Metanephrops neptunus, the Neptune lobster, is a rare species of deep water lobster found in the South China Sea. They were first identified in 1965 by A.J. Bruce. They were originally classified as Nephrops before being later classified as Metanephrops. They are one of 18 extant species in the genus.

== Description ==
Metanephrops neptunus size ranges from 230 to 290 mm. It has a carapace covered in small forward facing spines. The two claws are similar in shape with the left being a bit smaller than the right. The cephalothorax is red and the abdomen is white. The eyes are black. Males are slightly larger than females.

== Habitat ==
Metanephrops neptunus are found in the South China Sea, Pacific Ocean, and Indian Ocean . They are found most commonly at depths of 500 to 800 m but have been found as shallow as 300 m and as deep as 940 m.
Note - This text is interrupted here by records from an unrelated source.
(** * Moltbook futarchy governance: registration, verification and scoring

    A shallow embedding of the registration pipeline of
    [scripts/agent_registration_system.py] (class [MoltbookAgentRecruiter]),
    of the submission handlers of [scripts/registration_api_server.py] and
    [backend/register.py], and the properties their specification states.

    Conventions.
    - A Python [int] is a [Z].  A Python [float] obtained by true division
      of integers is modelled by the exact rational in [Q]; every
      comparison below is between such values and integer constants.
    - A Python [str] is a [string] (its UTF-8 bytes).
    - A [dict] read with [.get(key, default)] is a record of [option]
      fields, [None] standing for an absent key; a [dict] used as a map is
      a [gmap].
    - A Python exception is a value of [exn]; code that may raise returns a
      [result]; methods of the recruiter run in the state-and-exception
      monad [M].
    - The libraries and services the recruiter calls (the chain client,
      the candidate data source, the parser of ISO timestamps) are
      parameters, given as type classes.  Writes to the database file and
      the sending of messages are taken to succeed, and a call reads the
      wall clock once. *)

From Stdlib Require Import Ascii String QArith Qminmax Lqa.
From stdpp Require Import gmap strings list fin_maps pretty.

Set Warnings "-register-all".

(** ** Python exceptions *)

Inductive exn : Type :=
  | KeyError (key : string)
  | TypeError (msg : string)
  | ValueError (msg : string)
  | AttributeError (msg : string).

Inductive result (A : Type) : Type :=
  | Ok (a : A)
  | Raise (e : exn).
Arguments Ok {A} a.
Arguments Raise {A} e.

Definition result_bind {A B} (r : result A) (k : A → result B) : result B :=
  match r with
  | Ok a => k a
  | Raise e => Raise e
  end.

(** [try: body except: handler] for a handler that does not inspect the
    exception. *)
Definition try_except {A} (body : result A) (handler : A) : A :=
  match body with
  | Ok a => a
  | Raise _ => handler
  end.

(** ** Configuration ([create_default_config]) *)

Record config : Type := Config {
  min_karma_requirement : Z;
  auto_approve_threshold : Z;
  specialization_categories : list string
}.

Definition default_config : config :=
  {| min_karma_requirement := 50;
     auto_approve_threshold := 200;
     specialization_categories :=
       [ "smart_contract_development"; "trading_algorithms"; "data_analysis";
         "content_creation"; "community_management"; "research";
         "governance"; "economic_modeling"; "security_auditing";
         "user_experience" ] |}.

(** ** Candidate records

    The dictionaries returned by the Moltbook search, as the fields the
    recruiter reads. *)

Record candidate : Type := Candidate {
  cand_username : option string;
  cand_karma : option Z;
  cand_specializations : option (list string);
  cand_last_active : option string;
  cand_posts_per_month : option Z;
  cand_followers : option Z;
  cand_recruitment_score : option Q
}.

Definition set_karma (k : Z) (c : candidate) : candidate :=
  {| cand_username := cand_username c; cand_karma := Some k;
     cand_specializations := cand_specializations c;
     cand_last_active := cand_last_active c;
     cand_posts_per_month := cand_posts_per_month c;
     cand_followers := cand_followers c;
     cand_recruitment_score := cand_recruitment_score c |}.

Definition set_specializations (l : list string) (c : candidate) : candidate :=
  {| cand_username := cand_username c; cand_karma := cand_karma c;
     cand_specializations := Some l;
     cand_last_active := cand_last_active c;
     cand_posts_per_month := cand_posts_per_month c;
     cand_followers := cand_followers c;
     cand_recruitment_score := cand_recruitment_score c |}.

Definition set_posts_per_month (p : Z) (c : candidate) : candidate :=
  {| cand_username := cand_username c; cand_karma := cand_karma c;
     cand_specializations := cand_specializations c;
     cand_last_active := cand_last_active c;
     cand_posts_per_month := Some p;
     cand_followers := cand_followers c;
     cand_recruitment_score := cand_recruitment_score c |}.

Definition set_followers (f : Z) (c : candidate) : candidate :=
  {| cand_username := cand_username c; cand_karma := cand_karma c;
     cand_specializations := cand_specializations c;
     cand_last_active := cand_last_active c;
     cand_posts_per_month := cand_posts_per_month c;
     cand_followers := Some f;
     cand_recruitment_score := cand_recruitment_score c |}.

(** [candidate['recruitment_score'] = score] *)
Definition set_recruitment_score (s : Q) (c : candidate) : candidate :=
  {| cand_username := cand_username c; cand_karma := cand_karma c;
     cand_specializations := cand_specializations c;
     cand_last_active := cand_last_active c;
     cand_posts_per_month := cand_posts_per_month c;
     cand_followers := cand_followers c;
     cand_recruitment_score := Some s |}.

(** ** Candidate scorer *)

(** [len(set(specializations) & set(config_specs))] *)
Definition spec_matches (specializations config_specs : list string) : Z :=
  Z.of_nat (size ((list_to_set specializations : gset string)
                    ∩ list_to_set config_specs)).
M. neptunus are thought to burrow in the mud.

== Diet ==
Metanephrops neptunus are scavengers. They mainly eat detritus but have also been reported to eat nematodes, polychaetes, and other crustaceans.

== Evolution ==
Research into Metanephrops neptunus RNA suggests that they are one of the basal species of the Metanephrops genus. M. neptunus and another Metanephrops species, M. challengeri, are believed to have a shared common ancestor in the Late Cretaceous or earlier. The genus Metanephrops is thought to have originated in shallow waters in the South Atlantic before spreading to the Indian Ocean.